Your job is to return every line in the data holding the string "filename".

[[ INFORMATION GIVEN open ]]

Lemma exec_failing_leaves (f : string) (c : syscall) (p : nat) (w : fs) :
  leaves f c -> exec_failing c p w !! f = w !! f.
Proof.
  destruct c as [path | path data | path | src dst]; cbn [leaves exec_failing];
    try reflexivity.
  intros Hne. destruct (w !! path); [| reflexivity]. now apply lookup_insert_ne.
Qed.

Lemma run_failing_before_rename (f src : string) (pre : list syscall)
    (k p : nat) (w : fs) :
  Forall (leaves f) pre -> (k < length (pre ++ [Replace src f]))%nat ->
  exists e w', run_failing k p (pre ++ [Replace src f]) w = (Raise e, w')
               /\ w' !! f = w !! f.
Proof.
  intros Hpre. revert k w. induction Hpre as [| c pre Hc _ IH]; intros k w Hk.
  - cbn in Hk. destruct k; [| lia]. cbn. now exists OSError, w.
  - cbn [app run_failing]. destruct k as [| k].
    + exists OSError, (exec_failing c p w). split; [reflexivity |].
      now apply exec_failing_leaves.
    + cbn [run_failing]. destruct (exec c w) as [w1 | e] eqn:Hex.
      * destruct (IH k w1) as (e & w' & Hrun & Hw'); [cbn in Hk; lia |].
        exists e, w'. split; [exact Hrun |].
        rewrite Hw'. eapply exec_leaves; eassumption.
      * now exists e, w.
Qed.

Lemma run_failing_late (k p : nat) (calls : list syscall) (w : fs) :
  (length calls <= k)%nat -> run_failing k p calls w = run calls w.
Proof.
  revert k w. induction calls as [| c calls IH]; intros k w Hk;
    [destruct k; reflexivity |].
  cbn in Hk. destruct k as [| k]; [lia |]. cbn [run_failing run].
  destruct (exec c w); [apply IH; lia | reflexivity].
Qed.

Lemma overwrite_all_raw_calls_split (self : BinaryRepository) (records : list bytes) :
  exists pre,
    overwrite_all_raw_calls self records
    = pre ++ [Replace (filename self +:+ ".tmp")%string (filename self)]
    /\ Forall (leaves (filename self)) pre.
Proof.
  exists (Open_wb (filename self +:+ ".tmp")%string
            :: map (Write (filename self +:+ ".tmp")%string) records
            ++ [Close (filename self +:+ ".tmp")%string]).
  split.
  - unfold overwrite_all_raw_calls. cbn [app]. rewrite <- app_assoc. reflexivity.
  - constructor; [apply tmp_ne |]. apply Forall_app. split.
    + apply Forall_map, Forall_forall. intros r _. apply tmp_ne.
    + repeat constructor. apply tmp_ne.
Qed.

(** ** Lists with one or no matching element *)

Lemma filter_nil_Forall {A} (f : A -> bool) (l : list A) :
  List.filter f l = [] -> Forall (fun x => f x = false) l.
Proof.
  induction l as [| x l IH]; cbn [List.filter]; [constructor |].
  destruct (f x) eqn:E; [discriminate |]. intros H. constructor; auto.
Qed.

Lemma filter_one_split {A} (f : A -> bool) (l : list A) :
  length (List.filter f l) = 1%nat ->
  exists l1 x l2, l = l1 ++ x :: l2 /\ f x = true
                  /\ Forall (fun y => f y = false) l1
                  /\ Forall (fun y => f y = false) l2.
Proof.
  induction l as [| y l IH]; cbn [List.filter]; [discriminate |].
  destruct (f y) eqn:E.
  - cbn [length]. intros Hl. exists [], y, l. repeat split; [exact E | constructor |].
    apply filter_nil_Forall. apply nil_length_inv. lia.
  - intros Hl. destruct (IH Hl) as (l1 & x & l2 & -> & Hx & H1 & H2).
    exists (y :: l1), x, l2. repeat split; [exact Hx | | exact H2].
    constructor; assumption.
Qed.

Lemma existsb_none {A} (f : A -> bool) (l : list A) :
  Forall (fun x => f x = false) l -> existsb f l = false.
Proof.
  induction 1 as [| x l Hx _ IH]; [reflexivity |]. cbn. now rewrite Hx, IH.
Qed.

Lemma existsb_middle {A} (f : A -> bool) (l1 l2 : list A) (x : A) :
  f x = true -> existsb f (l1 ++ x :: l2) = true.
Proof.
  intros Hx. rewrite existsb_app. cbn. rewrite Hx. now rewrite orb_true_r.
Qed.

Lemma map_if_none {A} (f : A -> bool) (g : A -> A) (l : list A) :
  Forall (fun x => f x = false) l ->
  map (fun x => if f x then g x else x) l = l.
Proof.
  induction 1 as [| x l Hx _ IH]; [reflexivity |]. cbn. now rewrite Hx, IH.
Qed.

Lemma filter_negb_none {A} (f : A -> bool) (l : list A) :
  Forall (fun x => f x = false) l ->
  List.filter (fun x => negb (f x)) l = l.
Proof.
  induction 1 as [| x l Hx _ IH]; [reflexivity |]. cbn. now rewrite Hx, IH.
Qed.

(** ** The repositories *)

Section RepositoryFacts.
Context {E : Type} {ent : Entity E} {laws : EntityLaws E}.

Lemma has_id_unpack (id : str) (b : bytes) :
  length b = record_size ->
  exists c, unpack b = Ok c /\ has_id id b = bool_decide (ident c = id).
Proof.
  intros Hb. destruct (unpack_total b Hb) as [c Hc].
  exists c. split; [exact Hc |]. unfold has_id. now rewrite Hc.
Qed.

Lemma read_all_raw_blocks (self : BinaryRepository) (w : fs) (raw : list bytes) :
  read_all_raw self w = Ok raw ->
  Forall (fun b => length b = recsize self) raw.
Proof.
  unfold read_all_raw, iterate_raw.
  destruct (w !! filename self) as [data |]; [| discriminate].
  intros Heq.
  replace raw with (read_blocks (S (length data)) (recsize self) data)
    by congruence.
  apply read_blocks_Forall.
Qed.

(** Reading back what [overwrite_all_raw] wrote. *)
Lemma read_all_raw_overwritten (self : BinaryRepository) (out : list bytes) (w' : fs) :
  recsize self = record_size ->
  Forall (fun b => length b = record_size) out ->
  w' !! filename self = Some (concat out) ->
  read_all_raw self w' = Ok out.
Proof.
  intros Hrs Hall Hw'. unfold read_all_raw, iterate_raw. rewrite Hw', Hrs.
  f_equal. apply read_blocks_concat; [apply record_size_pos | exact Hall |].
  pose proof (concat_length_blocks record_size out record_size_pos Hall). lia.
Qed.

Lemma unpack_each_ok (raw : list bytes) :
  Forall (fun b => length b = record_size) raw ->
  exists cs, unpack_each raw = Ok cs
             /\ Forall2 (fun b c => unpack b = Ok c) raw cs.
Proof.
  induction 1 as [| b raw Hb _ (cs & Hcs & Hall)].
  - exists []. split; [reflexivity | constructor].
  - destruct (unpack_total b Hb) as [c Hc]. exists (c :: cs).
    cbn [unpack_each]. rewrite Hc, Hcs. split; [reflexivity |].
    constructor; assumption.
Qed.

Lemma update_loop_spec (id : str) (new : E) (p : bytes) (raw : list bytes)
    (changed : bool) (out : list bytes) :
  Forall (fun b => length b = record_size) raw -> pack new = Ok p ->
  update_loop id new raw changed out
  = Ok (changed || existsb (has_id id) raw,
        out ++ map (fun b => if has_id id b then p else b) raw).
Proof.
  intros Hall Hp. revert changed out.
  induction Hall as [| b raw Hb _ IH]; intros changed out.
  - cbn. now rewrite orb_false_r, app_nil_r.
  - destruct (has_id_unpack id b Hb) as (c & Hc & Hid).
    cbn [update_loop existsb map]. rewrite Hc, Hid. cbn [mbind result_bind].
    destruct (bool_decide (ident c = id)).
    + rewrite Hp. cbn [mbind result_bind]. rewrite IH, <- app_assoc.
      now rewrite orb_true_r.
    + rewrite IH, <- app_assoc. reflexivity.
Qed.

Lemma update_loop_none (id : str) (new : E) (raw : list bytes)
    (changed : bool) (out : list bytes) :
  Forall (fun b => length b = record_size) raw ->
  Forall (fun b => has_id id b = false) raw ->
  update_loop id new raw changed out = Ok (changed, out ++ raw).
Proof.
  intros Hall Hnone. revert changed out.
  induction Hall as [| b raw Hb _ IH]; intros changed out.
  - cbn. now rewrite app_nil_r.
  - apply Forall_cons in Hnone as [Hb0 Hnone].
    destruct (has_id_unpack id b Hb) as (c & Hc & Hid).
    cbn [update_loop]. rewrite Hc. cbn [mbind result_bind].
    rewrite <- Hid, Hb0. rewrite (IH Hnone), <- app_assoc. reflexivity.
Qed.

Lemma Repository_update_one (self : BinaryRepository) (id : str) (new : E)
    (p : bytes) (w : fs) (raw : list bytes) :
  recsize self = record_size ->
  read_all_raw self w = Ok raw ->
  length (matching id raw) = 1%nat ->
  pack new = Ok p ->
  exists (i : nat) (b : bytes) (w' : fs),
    raw !! i = Some b /\ has_id id b = true
    /\ Repository_update self id new w = (Ok true, w')
    /\ w' !! filename self = Some (concat (<[i := p]> raw))
    /\ read_all_raw self w' = Ok (<[i := p]> raw).
Proof.
  intros Hrs Hraw Hone Hp.
  pose proof (read_all_raw_blocks self w raw Hraw) as Hall. rewrite Hrs in Hall.
  destruct (filter_one_split _ _ Hone) as (l1 & b & l2 & -> & Hb & H1 & H2).
  exists (length l1), b,
    (<[filename self := concat (<[length l1 := p]> (l1 ++ b :: l2))]>
       (delete (filename self +:+ ".tmp")%string w)).
  assert (Hout : map (fun x => if has_id id x then p else x) (l1 ++ b :: l2)
                 = <[length l1 := p]> (l1 ++ b :: l2)).
  { rewrite map_app. cbn [map]. rewrite Hb, !map_if_none by assumption.
    replace (length l1) with (length l1 + 0)%nat at 1 by lia.
    now rewrite insert_app_r. }
  repeat split.
  - now rewrite list_lookup_middle.
  - exact Hb.
  - unfold Repository_update. rewrite Hraw.
    rewrite (update_loop_spec id new p) by assumption.
    rewrite existsb_middle by exact Hb. cbn [orb app].
    rewrite overwrite_all_raw_ok, Hout. reflexivity.
  - apply lookup_insert_eq.
  - apply read_all_raw_overwritten; [exact Hrs | | apply lookup_insert_eq].
    rewrite <- Hout. apply Forall_map, Forall_forall. intros x Hx.
    destruct (has_id id x).
    + now apply pack_length with new.
    + rewrite Forall_forall in Hall. now apply Hall.
Qed.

[[ INFORMATION GIVEN closed ]]

• _RESPONSE_
    = pre ++ [Replace (filename self +:+ ".tmp")%string (filename self)]
    /\ Forall (leaves (filename self)) pre.
  exists (Open_wb (filename self +:+ ".tmp")%string
            :: map (Write (filename self +:+ ".tmp")%string) records
            ++ [Close (filename self +:+ ".tmp")%string]).
  destruct (w !! filename self) as [data |]; [| discriminate].
  w' !! filename self = Some (concat out) ->
    /\ w' !! filename self = Some (concat (<[i := p]> raw))
    (<[filename self := concat (<[length l1 := p]> (l1 ++ b :: l2))]>
       (delete (filename self +:+ ".tmp")%string w)).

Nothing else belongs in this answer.